3 Common traits introduced by GM
3.1 Insect resistance
We will now look briefly at the science underlying the traits introduced into commercial crops, which you explored in Activity 1; a useful place to start is by considering how the property of resistance to insects is acquired by crops.
Insect damage causes huge losses of agricultural crops each year. For example, without control measures it is estimated that over 35% of current global cotton production would be lost. Insect control by conventional means is big business, and the sale of insecticides generates many billions of dollars of revenue for multinational companies. Unfortunately, insects develop resistance to insecticides over time, and this can force farmers to use ever increasing amounts to achieve control. This increases the costs to the farmers, and deposits ever larger amounts of toxic chemicals into the environment.

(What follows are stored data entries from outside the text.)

(* ===== verification/Logic.v ===== *)
(** * Reasoning about programs: a weakest precondition for requests, and one for the
    body of a transaction

    [wp] is the outcome of [run]. [txwp] follows the body of a transaction on the view
    of the transaction and drops the executions that abort it, which can only be rolled
    back; [tx_ok] is the syntactic discipline that makes this sound (a body neither
    begins nor ends a transaction, its statements on the pool read, or touch the table
    of the batches only, and its own statements do not look at that table). *)
From S2P Require Import Prelude GoStd Json Storage Db Prog.

Lemma reorder_perm {A} ix (l : list A) : reorder ix l ≡ₚ l.
Proof.
  revert l. induction ix as [|i ix IH]; intros l; simpl; [done|].
  destruct (l !! _) as [x|] eqn:E; [|done].
  rewrite IH. symmetry. by apply delete_Permutation.
Qed.

(** ** Requests *)

Definition wp {A} (E : Env) (m : prog A) (w : World) (Q : A -> World -> Prop) : Prop :=
  let '(a, w') := run E m w in Q a w'.

Lemma run_bind {A B} E (m : prog A) (f : A -> prog B) w :
  run E (pbind m f) w = let '(a, w') := run E m w in run E (f a) w'.
Proof.
  revert w. induction m as [a|X e k IH]; intros w; simpl; [done|].
  destruct (step E e w) as [x w']. apply IH.
Qed.

Lemma wp_bind {A B} E (m : prog A) (f : A -> prog B) w Q :
  wp E m w (fun a w' => wp E (f a) w' Q) -> wp E (pbind m f) w Q.
Proof. unfold wp. rewrite run_bind. by destruct (run E m w). Qed.

Lemma wp_ret {A} E (a : A) w (Q : A -> World -> Prop) : Q a w -> wp E (Ret a) w Q.
Proof. done. Qed.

If plants could be genetically engineered to produce their own insecticides, the costs and hazards of insecticide spraying might be reduced or removed altogether. A number of strategies to genetically modify plants in this way have been developed, but the only crops that have been grown commercially at the time of writing (2006) have been the so-called Bt crops. These have been modified so as to produce an insecticide derived from Bacillus thuringiensis (Bt for short), another common soil bacterium.
When growing conditions are not optimal, Bacillus thuringiensis forms spores that contain protein crystals toxic to insects. Bt comprises a large number of subspecies and each one produces its own particular toxin. So, for example, Bacillus thuringiensis subspecies kurstaki produces a toxin that kills the larvae of Lepidoptera (i.e. moths and butterflies) and a toxin from the subspecies israelensis is effective against Diptera such as mosquitoes and blackflies.
Spore preparations derived from Bacillus thuringiensis have been used by organic farmers as an insecticide for several decades. When the target insect ingests the Bt spore, the protein crystal dissociates into several identical subunits. These subunits are a protoxin, i.e. a precursor of the active toxin. Under the alkaline conditions of the insect's gut, digestive enzymes (proteases) unique to the insect break down the protoxin to release the active toxin. The toxin molecules insert themselves into the membrane of the gut epithelial cells, setting in motion a series of processes that eventually stop all the cell's metabolic activity. The insect stops feeding, becomes dehydrated and eventually dies. The protoxin requires both alkaline pH and specific proteases before it can be converted to its active form. It is considered unlikely that humans or farm animals would be affected by the protoxin, as initial digestion in mammals occurs under acidic conditions. In addition, there are no binding sites for the toxin on the surface of mammalian intestinal cells.
These properties of Bt spores do make them a particularly appropriate form of insecticide, but there are a number of limitations. The spores are not toxic on contact – they must be eaten by insects during the feeding stage of their development, i.e. when they are larvae. Spraying has to be carried out when most of the insect population are at this stage in the life cycle. In order to encourage insects to eat the spores, they have to be mixed with appropriate insect attractants. Another limitation is that once boring insects have penetrated into the stems or roots of the plants, any spraying will be ineffective, as the spores remain on the surface of the plant.
The toxin would be present in the plant throughout the growing season, protecting the plant at all times. If the toxin is expressed in all cells, the insects will be affected irrespective of whether they are feeding on the surface or have bored into a root or stem.
Several crops have been modified so as to be insect-resistant by incorporation of Bt genes. These include tobacco, tomato, potato, cotton and maize. The insertion of the Bt gene directly into the genome of the crop allows the plants to produce Bt protoxin in their own cells. In most instances, the transfer of the Bt gene into crops has been mediated by A. tumefaciens, but microprojectile bombardment (Box 1) has also been used.
However, initial attempts to introduce the gene into a variety of crops did not produce plants with an effective defence against insect attack. Initially, the levels of the protoxin produced in the plant cells were too low to be effective. The problem was that the protoxin genes were not well expressed in plant cells. A number of strategies were adopted to increase the levels of expression, including the following.
- A shortened version of the gene was used, producing a smaller, but equally toxic, protein. This seemed to make it easier for the plant cell's biochemical machinery to produce the protoxin, and increased levels of expression a little.
- A particularly powerful promoter sequence was incorporated into the plant genome, alongside the shortened gene. This increased the levels of expression such that an enhanced insecticidal effect was observed.
- A synthetic version of the gene was produced, containing the DNA triplets more commonly used in plants rather than those found in bacteria. This resulted in approximately 100 times more expression of the protoxin in the plant cells, and provided the plants with significant protection against insect attack.
Theoretically, producing Bt crops, which express high levels of the Bt protoxin in their cells, should confer constant insect resistance, and therefore remove the need for application of any insecticide dusts or sprays. In practice, the system is not completely effective, and the number of insecticide applications is reduced rather than eliminated altogether.